Prove that the integr of x² = (1/3)(b³-a³)

[maupassant]

Homework Statement

I should have to prove that $$\int$$$$^{b}_____________{a}$$ x² dx = (1/3)(b³-a³)

The Attempt at a Solution

I know that f is continuous on [a,b] and that there exists a unique number I so that
L$$_{f}$$(P)$$\leq$$ I $$\leq$$ U$$_{f}$$(P) .

So the first thing to do is to find the lower and upper sum which are:
L$$_{f}$$(P) = f(x₀)$$\Delta$$x₁[/tex]+f(x₁)$$\Delta$$x₂
+ ... + f(x_n-1)$$\Delta$$x_n

U$$_{f}$$(P) = f(x₁)$$\Delta$$x₁+f(x₂)$$\Delta$$x₂
+ ... + f(x_n)$$\Delta$$x_n

Now that we 've found the Upper and Lower sums, we must try to find the number I.

My textbook says the following:
" For each index i, 1<=i<=n we have:
3x_i-1² $$\leq$$x_i-1²+x_i-1x_i+x_i²$$\leq$$3x_i² "

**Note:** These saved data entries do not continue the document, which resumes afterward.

(** * SeeWithYou: the description synthesiser of [app/(tabs)/index.tsx]

    A shallow embedding of the [HomeScreen] component's [takePicture] cycle:
    the Rekognition label filter, the size-based distance buckets, the
    direction geometry, the sentence assembly, and the capture / upload /
    analyse / speak cycle with its [try] / [catch] / [finally].

    JavaScript numbers are IEEE 754 binary64 values; they are modelled by
    Rocq's primitive [float]s, which are binary64 with round-to-nearest-even,
    so [*], [+], [/], [<] and [>] below are the operations the source runs.
    JavaScript strings are modelled by [string]: the literals of the source
    and the label names of the vision service are ASCII, and [toLowerCase]
    is modelled on ASCII (it moves [A]-[Z] to [a]-[z]).  [Math.round] and the
    conversion of a number to text are built-ins of the runtime and are
    parameters of the synthesis. *)

From Stdlib Require Import Floats String Ascii List Bool Arith ZArith Lia.
From Stdlib Require Import DecimalString.
Import ListNotations.

Set Warnings "-inexact-float".

Local Open Scope list_scope.
Local Open Scope string_scope.

(* ===================================================================== *)
(** ** JavaScript value semantics used by the component *)
(* ===================================================================== *)

Module JS.

(** [!!x] for a number: [0], [-0] and [NaN] are falsy. *)
Definition truthyNum (x : float) : bool :=
  negb (PrimFloat.eqb x 0%float || PrimFloat.is_nan x).

(** [!!s] for a string: only the empty string is falsy. *)
Definition truthyStr (s : string) : bool :=
  match s with
  | EmptyString => false
  | String _ _ => true
  end.

(** [x || d] where [x] is an optional number ([undefined] is [None]). *)
Definition orNum (x : option float) (d : float) : float :=
  match x with
  | Some v => if truthyNum v then v else d
  | None => d
  end.
(** X1: a label returned by [classify_intent] holds no upper-case letter
    and neither starts nor ends with a whitespace character. *)
Theorem classify_intent_label_shape
    (create : chat_api) (transcript label : string) :
  classify_intent create transcript = Ok label ->
  (forall c, In c (list_ascii_of_string label) -> isupper c = false) /\
  (forall c rest, label = String c rest -> isspace c = false) /\
  (forall front c, label = front +:+ String c EmptyString -> isspace c = false).
Proof.
  rewrite classify_intent_cases.
  destruct (create (classify_request transcript)) as [[|[text|] rest]|e];
    try discriminate.
  intros H. injection H as <-. split; [|split].
  - intros c. apply lower_has_no_upper.
  - intros c tl. rewrite <- strip_lower. apply strip_head.
  - intros front c. rewrite <- strip_lower. unfold strip. apply rstrip_last.
Qed.

Lemma classify_intent_label_shape_witness :
  forallb (fun c => negb (isupper c)) (list_ascii_of_string "check_status") = true
  /\ (forall c rest, "check_status" = String c rest -> isspace c = false).
Proof.
  split; [reflexivity|].
  exact (proj1 (proj2 (classify_intent_label_shape
                         (Lib.answering " Check_Status ")
                         "What time will my food arrive?" "check_status"
                         eq_refl))).
Defined.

Now where does the author get the middle term from? Why can't one just the take the mean like this (, or does the middle term means something else?) : f((b+a)/2) ?

But apparently this doesn't lead to the end result of the middle term , i.e. (1/3)(b³-a³).

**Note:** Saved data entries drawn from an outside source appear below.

#[global] Instance code_unit_compare_consistent : Consistent code_unit_compare.
Proof.
  split; setoid_rewrite code_unit_compare_le.
  - apply (total (≤)%string).
  - intros x y z. apply (transitivity (R:=(≤)%string)).
Qed.

(** The collation used for the worked examples. *)
#[export] Instance code_unit_collator : Collator :=
  {| localeCompare := code_unit_compare |}.

Section transition_lemmas.
Context {S E : Type} (initial : S) (next : S → E → option S).

Lemma inductive_invariant (P : S → Prop) :
  inductive initial next P → invariant initial next P.
Proof. intros [H0 Hstep] s Hs. induction Hs; eauto. Qed.

Lemma run_app (s : S) (t1 t2 : list E) :
  run next s (t1 ++ t2) = run next s t1 ≫= λ s', run next s' t2.
Proof.
  revert s. induction t1 as [|e t1 IH]; intros s; simpl; [done|].
  destruct (next s e); simpl; auto.
Qed.

Lemma run_reachable (s s' : S) (trace : list E) :
  reachable initial next s → run next s trace = Some s' → reachable initial next s'.
Proof.
  revert s. induction trace as [|e trace IH]; intros s Hs Hrun; simpl in *.
  - by simplify_eq.
  - destruct (next s e) as [s1|] eqn:He; [|done].
    eapply IH; [|done]. by eapply reachable_step.
Qed.

Lemma reachable_run (s : S) :
  reachable initial next s ↔ ∃ trace, run next initial trace = Some s.
Proof.
  split.
  - induction 1 as [|s e s' _ [trace Htrace] Hstep]; [by exists []|].
    exists (trace ++ [e]). rewrite run_app, Htrace. simpl. by rewrite Hstep.
  - intros [trace Htrace]. eapply run_reachable; [constructor|done].
Qed.
Lemma after_reachable (trace : list E) :
  is_Some (run next initial trace) → reachable initial next (after initial next trace).
Proof.
  unfold after. intros [s Hs]. rewrite Hs. simpl.
  eapply run_reachable; [constructor|done].
Qed.
End transition_lemmas.

Section refinement_lemmas.
Context {C E A L : Type}.
Context (impl : C → E → option C) (spec : A → L → option A).
Context (abstraction : C → A) (label : E → option L).

Lemma simulation_run (initial c0 : C) (trace : list E) (c : C) :
  simulation impl spec abstraction label initial →
  reachable initial impl c0 → run impl c0 trace = Some c →
  run spec (abstraction c0) (omap label trace) = Some (abstraction c).
Proof.
  intros Hsim. revert c0. induction trace as [|e trace IH]; intros c0 Hc0 Hrun; simpl in *.
  { by simplify_eq. }
  destruct (impl c0 e) as [c1|] eqn:He; [|done].
  pose proof (Hsim c0 e c1 Hc0 He) as Hm. unfold matched in Hm.
  assert (reachable initial impl c1) as Hc1 by by apply (reachable_step _ _ c0 e).
  destruct (label e) as [l|]; simpl; [rewrite Hm|rewrite <-Hm]; by apply IH.
Qed.

(** A simulation gives the refinement of runs. *)
Lemma simulation_refines (initial : C) :
  simulation impl spec abstraction label initial →
  refines impl spec abstraction label initial.
Proof. intros Hsim trace c. apply (simulation_run initial); [done|constructor]. Qed.
End refinement_lemmas.

#[export] Hint Rewrite @len_nil @len_app @sum_with_cons @sum_with_app : js_rw.
#[export] Hint Resolve len_nonneg : js.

How does one reach this end result from the Upper and Lower sums?

Thank for your help!

 

[maupassant]

Hmm should 've used subscripts instead of superscripts... Apologies!

 

[dynamicsolo]

That middle term looks very much like one of the factors in a difference of two cubes:

$$a^3 - b^3 = (a - b) \cdot (a^2 + ab + b^2)$$

 

[maupassant]

Thank you for the quick reply but the thing that bothers me is how one reaches
inequality 3x_i-1<=x_i²+x_i-1x_i<=3x_i

And why did the author multiply the first and the third factor by 3? I cannot give any reason to do so unless perhaps you work from the result (=(1/3)(b³-a³)) backwards? So, how would the author know how to proceed further from: U_f(P) and L_f(P) ?


Thank you.

 

[dynamicsolo]

I suspect a certain measure of hokum in this proof, in the sense that the party arguing knew what they wanted to prove before they proved it.

I haven't sorted all of this out yet, but the inequality

$$3x_{i-1}^2 \leq x_{i-1}^2 + x_{i-1}x_{i} +x_{i}^2 \leq 3x_{i}^2$$

comes from the idea that there are three terms in the middle, two of which are plainly larger than $$x_{i-1}^2$$ and two of which are smaller than $$x_{i}^2$$. If you now divide through by 3 and multiply all terms by $$(x_{i} - x_{i-i})$$, which is the $$\Delta x$$, you have the factors for the terms of the Riemann sum for the lower and upper sum on each end and the factors for $$\frac{1}{3}(x_{i}^3 - x_{i-1}^3)$$ in the middle. So you have the term you're after bracketed in the inequality, thus the sum over i on this inequality will bracket $$\frac{1}{3}(b^3 - a^3)$$, since all the middle terms in that sum will cancel out.

Not having your book in front of me, I don't know the full context of this. It's a clever argument, but also one where it helps to know what you're intending to come up with. (You see that at times in proofs in textbooks.)